Where a line of the entries holds the string "OutOfBounds", copy that line.

_Collected data entries_
□ □ □ □

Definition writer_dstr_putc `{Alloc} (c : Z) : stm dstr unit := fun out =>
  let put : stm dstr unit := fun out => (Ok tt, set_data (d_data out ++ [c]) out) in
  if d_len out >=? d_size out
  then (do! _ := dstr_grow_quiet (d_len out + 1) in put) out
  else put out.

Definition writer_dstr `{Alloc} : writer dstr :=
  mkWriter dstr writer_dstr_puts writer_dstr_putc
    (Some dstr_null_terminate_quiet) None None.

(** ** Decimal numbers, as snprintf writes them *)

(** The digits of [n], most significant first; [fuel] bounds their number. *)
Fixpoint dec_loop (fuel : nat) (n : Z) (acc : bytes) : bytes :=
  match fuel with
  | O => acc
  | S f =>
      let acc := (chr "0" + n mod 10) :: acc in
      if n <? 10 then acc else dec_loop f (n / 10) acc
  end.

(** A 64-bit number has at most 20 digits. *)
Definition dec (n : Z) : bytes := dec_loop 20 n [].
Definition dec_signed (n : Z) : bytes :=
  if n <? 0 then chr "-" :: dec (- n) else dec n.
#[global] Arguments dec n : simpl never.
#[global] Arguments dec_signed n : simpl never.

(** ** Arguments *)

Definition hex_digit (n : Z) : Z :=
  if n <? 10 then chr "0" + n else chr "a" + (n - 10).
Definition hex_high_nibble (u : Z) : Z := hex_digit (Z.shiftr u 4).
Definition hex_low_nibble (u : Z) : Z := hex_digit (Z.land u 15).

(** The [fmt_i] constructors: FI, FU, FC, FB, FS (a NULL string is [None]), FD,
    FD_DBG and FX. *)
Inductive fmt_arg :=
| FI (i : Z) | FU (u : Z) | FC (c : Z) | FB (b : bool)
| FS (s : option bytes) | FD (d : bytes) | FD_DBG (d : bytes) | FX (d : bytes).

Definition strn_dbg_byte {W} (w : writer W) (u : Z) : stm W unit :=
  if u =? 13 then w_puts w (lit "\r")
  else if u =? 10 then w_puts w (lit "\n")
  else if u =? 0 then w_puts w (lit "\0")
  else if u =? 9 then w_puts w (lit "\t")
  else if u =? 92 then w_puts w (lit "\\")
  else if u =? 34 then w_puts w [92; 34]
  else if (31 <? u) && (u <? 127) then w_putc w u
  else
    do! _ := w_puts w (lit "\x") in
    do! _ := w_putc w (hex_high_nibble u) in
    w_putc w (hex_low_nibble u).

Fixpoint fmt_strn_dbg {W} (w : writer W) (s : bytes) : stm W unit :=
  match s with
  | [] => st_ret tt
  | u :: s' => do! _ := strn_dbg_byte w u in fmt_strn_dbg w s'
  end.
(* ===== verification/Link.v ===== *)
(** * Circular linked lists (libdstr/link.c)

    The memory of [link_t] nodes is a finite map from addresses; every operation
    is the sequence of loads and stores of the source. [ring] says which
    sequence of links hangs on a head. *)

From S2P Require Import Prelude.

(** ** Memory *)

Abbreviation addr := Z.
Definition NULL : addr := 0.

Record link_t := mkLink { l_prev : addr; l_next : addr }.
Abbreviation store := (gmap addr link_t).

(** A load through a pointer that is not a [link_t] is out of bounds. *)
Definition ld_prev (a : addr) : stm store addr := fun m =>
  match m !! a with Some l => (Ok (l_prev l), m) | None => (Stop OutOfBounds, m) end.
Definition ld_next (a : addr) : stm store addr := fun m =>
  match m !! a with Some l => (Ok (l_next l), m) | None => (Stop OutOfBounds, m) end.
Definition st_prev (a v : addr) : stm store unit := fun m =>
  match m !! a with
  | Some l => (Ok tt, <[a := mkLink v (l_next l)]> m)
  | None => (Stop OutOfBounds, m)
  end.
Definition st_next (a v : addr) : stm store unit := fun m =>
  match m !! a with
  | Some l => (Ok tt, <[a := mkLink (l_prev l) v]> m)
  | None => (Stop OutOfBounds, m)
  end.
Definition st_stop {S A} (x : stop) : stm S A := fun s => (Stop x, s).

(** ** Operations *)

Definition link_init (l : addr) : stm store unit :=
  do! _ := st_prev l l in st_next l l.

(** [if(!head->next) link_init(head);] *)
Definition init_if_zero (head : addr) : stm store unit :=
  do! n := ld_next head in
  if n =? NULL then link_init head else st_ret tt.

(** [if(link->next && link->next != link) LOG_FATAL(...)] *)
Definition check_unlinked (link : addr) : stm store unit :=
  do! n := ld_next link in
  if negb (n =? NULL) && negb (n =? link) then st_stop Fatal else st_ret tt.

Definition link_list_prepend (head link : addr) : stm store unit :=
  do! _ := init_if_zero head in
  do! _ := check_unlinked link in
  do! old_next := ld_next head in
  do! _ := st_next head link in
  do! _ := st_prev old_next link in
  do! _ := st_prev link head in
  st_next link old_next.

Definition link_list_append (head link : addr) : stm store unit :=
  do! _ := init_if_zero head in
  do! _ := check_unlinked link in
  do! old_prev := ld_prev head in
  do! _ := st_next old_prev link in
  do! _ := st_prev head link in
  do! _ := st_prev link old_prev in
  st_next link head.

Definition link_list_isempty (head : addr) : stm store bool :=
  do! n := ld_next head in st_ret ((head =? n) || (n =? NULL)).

□ □ □ □

_ANSWER TO THIS PROBLEM_
  match m !! a with Some l => (Ok (l_prev l), m) | None => (Stop OutOfBounds, m) end.
  match m !! a with Some l => (Ok (l_next l), m) | None => (Stop OutOfBounds, m) end.
  | None => (Stop OutOfBounds, m)
  | None => (Stop OutOfBounds, m)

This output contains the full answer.